In a quarterly earnings report released yesterday, mining firm Stronghold revealed that it had reached an agreement with lender New York Digital Investment Group (NYDIG) and another participating broker, to return some 26,200 mining machines in exchange for the cancellation of $67.4 million in debt.
Additionally, Stronghold received a commitment yesterday from lender WhiteHawk Capital to restructure and expand its current equipment financing agreements, in a move that will grant the Bitcoin miner up to $20 million in additional borrowing capacity.
All in all, those agreements—combined with a convertible notes restructuring—will reduce Stronghold’s debt by $79 million.
That’s 55% of the company’s current debt; $64 million will remain outstanding.
Bitcoin miners brace for bear market
The move comes as crypto companies continue to take stock of the crippling impact of May and June’s crash, which in many regards still persists.
Though Bitcoin temporarily recovered to $25,000 recently, the leading cryptocurrency is still down 65% from its November 2021 peak of $69,044.77. Bitcoin currently sits at $23,821.80, according to data from CoinMarketCap.
That massive downswing has devastated Bitcoin miners like Stronghold, which pay huge overhead equipment and energy costs to produce the blue-chip cryptocurrency.
To survive the crash, other Bitcoin miners have taken to selling their Bitcoin reserves, a surprising move for some of the industries most die-hard HODLers.
According to a report from Arcane Research, Bitcoin miners sold off almost 15,000 BTC in June, a whopping 400% of their Bitcoin production. That number eased off in July, down to 6,200 BTC.
Still, that’s 158% of the Bitcoin produced by these miners, an indication of dire financial straits.

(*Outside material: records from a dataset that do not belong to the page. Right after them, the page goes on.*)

(** * FreeSeekR1-Agent: the agent turn loop of [ai.py]

    A shallow embedding of the tool dispatcher ([process_tool_calls]), the
    history compressor ([compress_chat_history]), the token bookkeeping, the
    turn loop and the session loop of [main], and of the tools [edit_file]
    and [open_url], followed by the properties proved of them.

    Conventions of the embedding.
    - The outside world (file system, network, the model behind the provider)
      is an abstract state [World] threaded through every call that touches
      it: a tool's [invoke], the chain's [invoke] and the compressor's
      [invoke].  Nothing is assumed about how these calls use it.
    - A call either returns or raises an instance of Python's [Exception];
      this is what the handlers [except Exception] of the source catch.
      [KeyboardInterrupt] and [SystemExit] are not instances of [Exception]:
      they are the user interrupt that the outermost handler of [main] turns
      into the end of the session, and they are not outcomes of this model.
    - [console.print] is recorded as an event on a console log.  When the
      text printed holds text that is not escaped (a tool name, a summary, a
      query), rich parses it as markup and raises [MarkupError] on a closing
      tag that closes nothing: [renders] says whether rich accepts a text.
      Texts made of constants, numbers and escaped text are accepted.
      What the streaming callback shows while the provider answers belongs
      to the outside world, not to this log. *)

From Stdlib Require Import Ascii String ZArith QArith Qminmax Qround Lia.
From Corelib Require Import PrimFloat.
From Corelib Require SpecFloat.
From Stdlib Require FloatAxioms.
From stdpp Require Import base gmap strings list.

Set Warnings "-register-all".

Open Scope string_scope.
Open Scope list_scope.

(** ** Data model *)

(** Arguments of a tool call: the JSON object the provider produced. *)
Inductive Json : Type :=
| JNull
| JBool (b : bool)
| JNum (n : Z)
| JStr (s : string)
| JArr (items : list Json)
| JObj (fields : list (string * Json)).

(** An element of [response.tool_calls]: a dict with the keys ['name'],
    ['args'] and ['id']. *)
Record ToolCall : Type := mkToolCall {
  tc_name : string;
  tc_args : Json;
  tc_id : string
}.

(** [ToolMessage(content=..., name=..., tool_call_id=...)]. *)
Record ToolMessage : Type := mkToolMessage {
  content : string;
  name : string;
  tool_call_id : string
}.

(** The object returned by [chain.invoke]: text, tool calls, and the usage
    dictionary ([None] when the attribute is absent or is [None]). *)
Record Response : Type := mkResponse {
  r_content : string;
  tool_calls : list ToolCall;
  usage_metadata : option (gmap string Z)
}.

(** An entry of [chat_history]. *)
Inductive Message : Type :=
| HumanMessage (text : string)
| AIMessage (response : Response)
| ToolResult (m : ToolMessage).

(** An instance of [Exception]; [exc_str e] is [str(e)]. *)
Record PyException : Type := mkException { exc_str : string }.

(** What a call does: return a value or raise. *)
Inductive Outcome (A : Type) : Type :=
| Returned (a : A)
| Raised (e : PyException).
Arguments Returned {A} a.
Arguments Raised {A} e.

(** What [console.print] was called with, one constructor per call site;
    [PlainLine] is a print of a text alone. *)
Inductive ConsoleEvent : Type :=
| ToolCallPanel (tool_name : string) (tool_args : Json)
| ResultPanel (text : string)
| ErrorPanel (error_message : string)
| UnknownToolLine (error_message : string)
| CompressingNotice
| CompressedPanel (summary : string)
| CompressionError (detail : string)
| HistoryTooShort
| ContextLine (last_prompt_tokens : Z)
| Separator
| IterationLine (i max_iterations : nat)
| ModelCallError
| CriticalErrorLine
| PlainLine (text : string)
| BlankLine
| TokensLine (prompt completion total : Z)
| TokensUnavailable
| TaskDonePanel
| IterationLimitPanel.

(** The part of rich the source uses. *)
Record Rich : Type := mkRich {
  (** [rich.markup.escape] *)
  escape : string -> string;
  (** whether [console.print] accepts a text as markup *)
  renders : string -> bool;
  (** the [MarkupError] it raises when it does not *)
  markup_error : string -> PyException;
  (** [str(Syntax(json.dumps(tool_args, ...), "json", ...))] *)
  syntax_str : Json -> string
}.

(** ** Python fragments *)

(** [x or y] on integers that may be [None]: [x] when it is truthy. *)
Definition py_or (x : option Z) (y : Z) : Z :=
  match x with
  | Some v => if Z.eqb v 0 then y else v
  | None => y
  end.

(** [d.get(k, 0)]. *)
Definition get0 (d : gmap string Z) (k : string) : Z := default 0%Z (d !! k).

(** [needle in haystack] for strings. *)
Definition contains (haystack needle : string) : Prop :=
  exists before after, haystack = before +:+ needle +:+ after.

Definition newline : string := String "010"%char EmptyString.

(** [s.startswith(p)] *)
Fixpoint startswith (s p : string) : bool :=
  match p with
  | EmptyString => true
  | String c p' =>
      match s with
      | EmptyString => false
      | String d s' => Ascii.eqb c d && startswith s' p'
      end
  end.

(** [s[n:]] *)
Fixpoint skip (n : nat) (s : string) : string :=
  match n with
  | O => s
  | S n' =>
      match s with
      | EmptyString => EmptyString
      | String _ s' => skip n' s'
      end
  end.

(** [needle in haystack], by search from the left. *)
Fixpoint str_in (needle haystack : string) : bool :=
  startswith haystack needle ||
  match haystack with
  | EmptyString => false
  | String _ rest => str_in needle rest
  end.

(** [s.replace(old, new, 1)]: the leftmost occurrence of [old] is replaced. *)
Fixpoint replace_first (old new s : string) : string :=
  if startswith s old then new +:+ skip (String.length old) s
  else
    match s with
    | EmptyString => EmptyString
    | String c rest => String c (replace_first old new rest)
    end.

(** [sep.join(parts)] *)
Fixpoint join (sep : string) (parts : list string) : string :=
  match parts with
  | [] => ""
  | [part] => part
  | part :: rest => part +:+ sep +:+ join sep rest
  end.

As opposed to selling off its Bitcoin supplies, however, Stronghold reduced its debt by selling off mining equipment. The company is insistent this will not impact its long-term BTC production capacity.
Greg Beard, Stronghold’s co-chairman and CEO, said in a statement that the company’s current position “provides additional availability for us to patiently and opportunistically acquire Bitcoin miners at currently depressed prices.”
He also alluded to alternative income streams that could keep the company generating revenue in the meantime.
“Our power generation capacity remains unchanged, so, while our Bitcoin mining fleet has been reduced in the short run, we have significantly more open exposure to strong power markets,” said Beard. “Forward prices suggest that selling power is an attractive alternative to Bitcoin mining, irrespective of the size of our mining fleet.”
Stronghold’s stock fell 17.55% yesterday upon disclosure of the mining equipment sell-off. The stock has fallen a stark 75.76% year to date, and is trading at $3.19 at writing.